With 3.45 million passengers annually (as of 2011), the trolleybus line is by far the busiest of all the operator's routes.

History

Origins and extensions 
The conversion of the Schaffhausen Waldfriedhof–Neuhausen Zentrum tramway to trolleybus operation was the consequence of a popular vote (referendum) held on 13 September 1964.  The changeover occurred seamlessly, over the break between 23 and 24 September 1966.  However, the trolleybus line that emerged from the tramway line ran initially only as far as Ebnat, whereas the tramway had continued one stop further, to the Waldfriedhof (forest cemetery) in St. Niklausen. At first, the trolleybuses operated every ten minutes at normal times, and every five minutes during peak times.

The trolleybus system also took over the former tram depot, which was then at Cardinal, on the site of today's central fire station.
 
Only in the spring of 1970 was the trolleybus system extended to reach St. Niklausen, as the tramway had done.  Since then, St. Niklausen has been connected into the system via a  long clockwise operating balloon loop, by which the trolleybuses pass through the nominal terminus at Waldfriedhof without a lengthy stopover.

On 29 May 1974, another new section of line, the  long Ebnat–Herblingertal section, went into service.  Upon the opening of this section, the VBSH put a second trolleybus route into operation: Line 9, Neuhausen Zentrum–Herblingertal. This was a reinforcement line that ran only in peak times, and was served by four rigid (two-axle) buses. Line 9 replaced the additional bus rounds on line 1 in peak times, and also served exclusively the new section in the Herblingertal, where no public transport was available outside line 9's operating hours.

On 4 August 1980, there was an extension at the other end of the system, when the section from Neuhausen Zentrum to Neuhausen Herbstäcker went into operation.  At Herbstäcker, another balloon loop was constructed; trolleybuses ran through it counter clock-wise, and with a longer stay at the terminus.

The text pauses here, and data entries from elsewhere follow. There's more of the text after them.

(** *** Bit strings of a rect *)

Lemma fold_bits (r : list Z) (a : Z) :
  fold_left (fun acc b => acc * 256 + b) r a =
  a * 256 ^ Z.of_nat (List.length r) + fold_left (fun acc b => acc * 256 + b) r 0.
Proof.
  revert a; induction r as [|x r IH]; intros a; [simpl; lia|].
  cbn [fold_left List.length]. rewrite (IH (a * 256 + x)), (IH (0 * 256 + x)).
  rewrite Nat2Z.inj_succ, Z.pow_succ_r by lia. ring.
Qed.

Lemma bits_of_cons (b : Z) (r : list Z) :
  bits_of (b :: r) = b * 256 ^ Z.of_nat (List.length r) + bits_of r.
Proof. unfold bits_of. cbn [fold_left]. rewrite fold_bits. reflexivity. Qed.

Lemma be_bytes_length (n : nat) (v : Z) : List.length (be_bytes n v) = n.
Proof. induction n; simpl; auto. Qed.

Lemma bits_of_be_bytes (n : nat) (v : Z) : 0 <= v -> bits_of (be_bytes n v) = v mod 256 ^ Z.of_nat n.
Proof.
  intros Hv. induction n as [|n IH].
  - simpl. rewrite Z.mod_1_r. reflexivity.
  - cbn [be_bytes]. rewrite bits_of_cons, be_bytes_length, IH.
    set (P := 256 ^ Z.of_nat n).
    assert (HP : 0 < P) by (unfold P; apply Z.pow_pos_nonneg; lia).
    rewrite Nat2Z.inj_succ, Z.pow_succ_r by lia. fold P.
    apply Z.mod_unique with (q := v / P / 256).
    + left. split.
      * pose proof (Z.mod_pos_bound (v / P) 256 ltac:(lia)).
        pose proof (Z.mod_pos_bound v P HP). nia.
      * pose proof (Z.mod_pos_bound (v / P) 256 ltac:(lia)).
        pose proof (Z.mod_pos_bound v P HP). nia.
    + pose proof (Z.div_mod v P ltac:(lia)).
      pose proof (Z.div_mod (v / P) 256 ltac:(lia)). nia.
Qed.

(** [((A * (P * p) + u * P + B) / P) mod p = u] for [0 <= u < p] and
    [0 <= B < P]: a field read out of a bit string. *)
Lemma extract_field (A u B P p : Z) :
  0 < P -> 0 < p -> 0 <= u < p -> 0 <= B < P ->
  ((A * (P * p) + u * P + B) / P) mod p = u.
Proof.
  intros HP Hp Hu HB.
  replace (A * (P * p) + u * P + B) with ((A * p + u) * P + B) by ring.
  rewrite Z.div_add_l by lia. rewrite (Z.div_small B) by lia. rewrite Z.add_0_r.
  rewrite Z.add_comm, Z.mod_add by lia.
  apply Z.mod_small. exact Hu.
Qed.

Lemma signed_of_mod (w x : Z) :
  1 <= w -> fits_signed w x ->
  (if Z.testbit (x mod 2 ^ w) (w - 1) then x mod 2 ^ w - 2 ^ w else x mod 2 ^ w) = x.
Proof.
  unfold fits_signed. intros Hw Hx.
  assert (Hp : 2 ^ w = 2 * 2 ^ (w - 1)).
  { rewrite <- Z.pow_succ_r by lia. f_equal. lia. }
  assert (Hq : 0 < 2 ^ (w - 1)) by (apply Z.pow_pos_nonneg; lia).
  pose proof (Z.testbit_spec' (x mod 2 ^ w) (w - 1) ltac:(lia)) as T.
  destruct (Z.le_gt_cases 0 x) as [Hpos|Hneg].
  - rewrite Z.mod_small in * by lia.
    rewrite (Z.div_small x) in T by lia. rewrite Zmod_0_l in T.
    destruct (Z.testbit x (w - 1)); [discriminate|reflexivity].
  - assert (Hm : x mod 2 ^ w = x + 2 ^ w).
    { symmetry. apply Z.mod_unique with (q := -1); [left|]; lia. }
    rewrite Hm in *.
    assert (Hd : (x + 2 ^ w) / 2 ^ (w - 1) = 1).
    { symmetry. apply Z.div_unique with (r := x + 2 ^ (w - 1)); [left|]; lia. }
    rewrite Hd in T. change (1 mod 2) with 1 in T.
    destruct (Z.testbit (x + 2 ^ w) (w - 1)); [lia|discriminate].
Qed.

The opening of this extension led to the introduction of a third route number, because not all services ran through to Herbstäcker.  Services running only as far as Neuhausen Zentrum were henceforth known as line 2; meanwhile, line 9 was unaffected by the extension, and continued to terminate at Neuhausen Zentrum.

On 31 May 1987, the VBSH opened a new trolleybus and motor bus depot in the Herblingertal, at Ebnatstrasse 145. The depot, which remains in use today, replaced the old depot from the tramway era, and was originally connected with the rest of the trolleybus system via the overhead wires of line 9.

Further developments
Since the end of the 1980s, route number 2 has no longer been used. However, some services, designated as line 1, continue to terminate at Neuhausen Zentrum; they are scheduled on weekends and holidays.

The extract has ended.